We’re living in the hype cycle of the HIT portion of the economic stimulus package. Lest we get too carried away, a survey sponsored by NCR reminds us that hospitals are rationing their health IT spending in 2009.
Only 15% of hospital leaders say the economy is having ‘no effect’ on their IT spending. Otherwise, 36% are cautious; 14% are slowing down spending; 19% of leaders are postponing ‘some’ purchases; and, 16% are postponing all non-essential projects.
Increasing unemployment negatively impacts hospital finances in two ways: first, top-line revenues are falling with consumers choosing to forgo procedures, physician visits, and drugs. Second, at the point of payment, consumers are less able to cover copayments, coinsurance amounts, and inpatient charges not covered by insurance.
Health Populi’s Hot Points: The bottom line for health IT is that 71% of hospitals expect smaller budgets for HIT next year.
The conundrum for providers is that The American Recovery and Reinvestment Act of 2009 (ARRA) requires them to be up-and-running with electronic health records by 2011. Those providers who haven’t yet begun to migrate from paper to digital systems may not be able to benefit from incentive payments beginning in 2011.
According to NCR and Healthcare Informatics, the one area where hospitals are going to focus on growth is expanding outpatient services, which virtually all hospitals say will be very or somewhat important. This strategy is surely meant to grow the top-line of hospital revenues.
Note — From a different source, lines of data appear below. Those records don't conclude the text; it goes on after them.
(** X6.  In an acyclic workspace graph the output holds exactly the packages that
    release-please updated and the packages that depend on one of them and
    have a patch increment. *)
Theorem runLernaVersion_output_set (rp : PathPkgJson) (G : PackageGraph) :
  (forall l, Permutation (runOrder l) l) ->
  wf_graph G = true -> distinct_locations G = true -> acyclic G ->
  exists out,
    run rp G = Some out /\
    forall n, In n G ->
      (JsMap.has out (node_location n) = true <->
       isCandidate rp n = true \/
       ((exists a, In a G /\ isCandidate rp a = true /\
                   depends_trans G (node_name n) (node_name a)) /\
        semver_inc_patch (node_version n) <> None)).
Proof.
  intros Hperm Hwf Hloc Hacyclic.
  pose proof (distinct_locations_NoDup G Hloc) as Hlocs.
  destruct (runLernaVersion_spec semver_inc_patch hosted_toString runOrder Hperm
              rp G Hwf Hlocs) as [out [Hout [_ Hspec]]].
  exists out. split; [exact Hout |].
  intros n Hn. split.
  - intros Hhas. unfold JsMap.has in Hhas.
    destruct (JsMap.get out (node_location n)) as [p |] eqn:Eget; [| discriminate].
    apply Hspec in Eget. destruct Eget as [m [Hm [Hv [Hl _]]]].
    assert (m = n).
    { apply (NoDup_map_eq node_location G); auto.
      apply collectPackages_In in Hm. tauto. }
    subst m. destruct (isCandidate rp n) eqn:Ec; [now left | right].
    split.
    + destruct (updateSet_reaches rp G n Hm) as [H | H]; [congruence | exact H].
    + unfold Propagation.new_version in Hv. rewrite Ec in Hv.
      destruct (semver_inc_patch (node_version n)); congruence.
  - intros Hcases.
    assert (Hin : In n (updateSet rp G)).
    { destruct Hcases as [Hc | [[a [Ha [Hca Hdep]]] _]].
      - apply collectPackages_In. auto.
      - apply (dependents_in_updateSet rp G a n); assumption. }
    assert (Hv : newVersion rp n <> None).
    { unfold Propagation.new_version.
      destruct (isCandidate rp n) eqn:Ec; [discriminate |].
      destruct Hcases as [Hc | [_ Hinc]]; [discriminate |].
      destruct (semver_inc_patch (node_version n)); [discriminate | congruence]. }
    destruct (runner_spec hosted_toString G
                (updatesVersions
                   (computeVersions semver_inc_patch rp (updateSet rp G)))
                n Hwf Hn) as [p [Hp _]].
    unfold JsMap.has.
    replace (JsMap.get out (node_location n)) with (Some p); [reflexivity |].
    symmetry. apply Hspec. exists n. auto.
Qed.

End PropagationFacts.

(* ================================================================== *)
(** * Merging the propagation: further facts *)
(* ================================================================== *)

Section StripFacts.
Import NodeWorkspace.

Lemma substring_prefix (p s : string) :
  substring 0 (String.length p) (p ++ s) = p.
Proof.
  induction p as [| c p IH]; simpl.
  - destruct s; reflexivity.
  - now rewrite IH.
Qed.

Lemma substring_all (s : string) : substring 0 (String.length s) s = s.
Proof. induction s as [| c s IH]; simpl; [reflexivity | now rewrite IH]. Qed.

Lemma substring_suffix (p s : string) :
  substring (String.length p) (String.length s) (p ++ s) = s.
Proof.
  induction p as [| c p IH]; simpl; [apply substring_all | exact IH].
Qed.

Lemma length_append (p s : string) :
  String.length (p ++ s) = (String.length p + String.length s)%nat.
Proof. induction p as [| c p IH]; simpl; [reflexivity | now rewrite IH]. Qed.

(** The manifest key of a package.json path is the directory it lies in. *)
Lemma strip_package_json_of_path (dir : string) :
  strip_package_json (dir ++ "/package.json") = dir.
Proof.
  unfold strip_package_json. rewrite length_append.
  change (String.length "/package.json") with 13%nat.
  replace (String.length dir + 13 <? 13)%nat with false
    by (symmetry; apply Nat.ltb_ge; lia).
  replace (String.length dir + 13 - 13)%nat with (String.length dir) by lia.
  cbv zeta.
  rewrite !(substring_suffix dir "/package.json" : substring _ 13 _ = _).
  cbn. apply substring_prefix.
Qed.

Lemma package_json_path_inj (a b : string) :
  (a ++ "/package.json")%string = (b ++ "/package.json")%string -> a = b.
Proof.
  intros H. rewrite <- (strip_package_json_of_path a), H.
  apply strip_package_json_of_path.
Qed.

End StripFacts.

Section MergeFurther.
Import Lerna NodeWorkspace Merge.

Variable packageJsonStringify : PackageJson -> string.

Local Abbreviation mergeExisting := (NodeWorkspace.mergeExisting packageJsonStringify).
Local Abbreviation appendNew := (NodeWorkspace.appendNew packageJsonStringify).
Local Abbreviation merge :=
  (NodeWorkspace.updatePkgsWithPRData packageJsonStringify).

Lemma kept_refl pkg : kept pkg pkg.
Proof. unfold kept. repeat split; auto. Qed.

Lemma get_delete_other {V} (m : JsMap.t V) k k' :
  k' <> k -> JsMap.get (JsMap.delete m k) k' = JsMap.get m k'.
Proof.
  intros Hne. unfold JsMap.delete.
  induction m as [| [k0 v0] m IH]; simpl; [reflexivity |].
  destruct (String.eqb k k0) eqn:E; simpl.
  - apply String.eqb_eq in E. subst k0.
    apply String.eqb_neq in Hne. now rewrite Hne.
  - now rewrite IH.
Qed.

(** ** The first loop *)

Lemma mergeExisting_step st pkg :
  exists pkg',
    pkgsWithPRData (mergeExisting st pkg) = pkgsWithPRData st ++ [pkg'] /\
    kept pkg pkg' /\
    parsedPackages (mergeExisting st pkg) = parsedPackages st /\
    (allUpdated (mergeExisting st pkg) = allUpdated st \/
     releaseType (config pkg) = "node" /\
     allUpdated (mergeExisting st pkg)
     = JsMap.delete (allUpdated st) (path (config pkg) ++ "/package.json")%string).
Proof.
  unfold NodeWorkspace.mergeExisting.
  destruct (String.eqb (releaseType (config pkg)) "node") eqn:Etype; cbn [negb].
  - apply String.eqb_eq in Etype.
    destruct (JsMap.get (allUpdated st) _) as [updated |] eqn:Eupd.
    + eexists. cbn. split; [reflexivity |]. split; [| auto].
      unfold kept, with_changes. cbn. repeat split.
      * congruence.
      * intros k fd Hk.
        destruct (String.eqb_spec k (path (config pkg) ++ "/package.json")%string)
          as [-> | Hne].
        -- rewrite get_set_same, Hk. reflexivity.
        -- now rewrite get_set_other.
      * intros k Hk. apply keys_set in Hk. tauto.
    + exists pkg. cbn. split; [reflexivity |]. split; [apply kept_refl | auto].
  - exists pkg. cbn. split; [reflexivity |]. split; [apply kept_refl | auto].
Qed.
(** * check_afinfo: function pointers of the network protocol tables

    A shallow embedding of [volatility/plugins/linux/check_afinfo.py]
    (class [CheckAFInfo]): [CreateChecks], [check_members] and
    [check_functions], with the properties of the scan proved over it.

    Python generators are embedded as the finite list of their loop
    iterations; a generator that is iterated by a loop whose body raises is
    consumed up to the raising iteration only.  Exceptions are explicit.

    The object framework is not part of the plugin's file.  [CheckAFInfo]
    embeds the plugin over a framework that answers what is missing with
    its none object; [Raising] embeds it over a framework whose calls fail
    as their interface states; [Store] embeds [CreateChecks] over a heap,
    with the list it mutates as an object. *)

From Stdlib Require Import String List ZArith Bool Lia.
Import ListNotations.
Local Open Scope string_scope.
Local Open Scope list_scope.

(** ** The object framework, as far as the plugin uses it *)
Module Obj.

(** Lookup in an association list, first binding wins. *)
Fixpoint assoc {A : Type} (k : string) (l : list (string * A)) : option A :=
  match l with
  | [] => None
  | (k', v) :: rest => if String.eqb k k' then Some v else assoc k rest
  end.

(** Modelled from the spec: the profile (the struct-layout database of the
    object framework) is not part of the plugin's file.  A layout maps the
    name of a record type to its members, listed in the order in which the
    [members] mapping enumerates them. *)
Definition layout := list (string * list string).

(** Modelled from the spec: [profile.has_type(name)], true exactly for the
    record types the layout describes. *)
Definition has_type (p : layout) (n : string) : bool :=
  match assoc n p with
  | Some _ => true
  | None => false
  end.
It will be important while growing that top-line to carve out budget that drives paper out of the operation through EMR adoption and electronic data exchange. Working on both expanding outpatient revenues while going digital will help providers maximize the margins on service lines (old and new) and favorably position providers for those incentive payments that ARRA will make available from 2011 onward.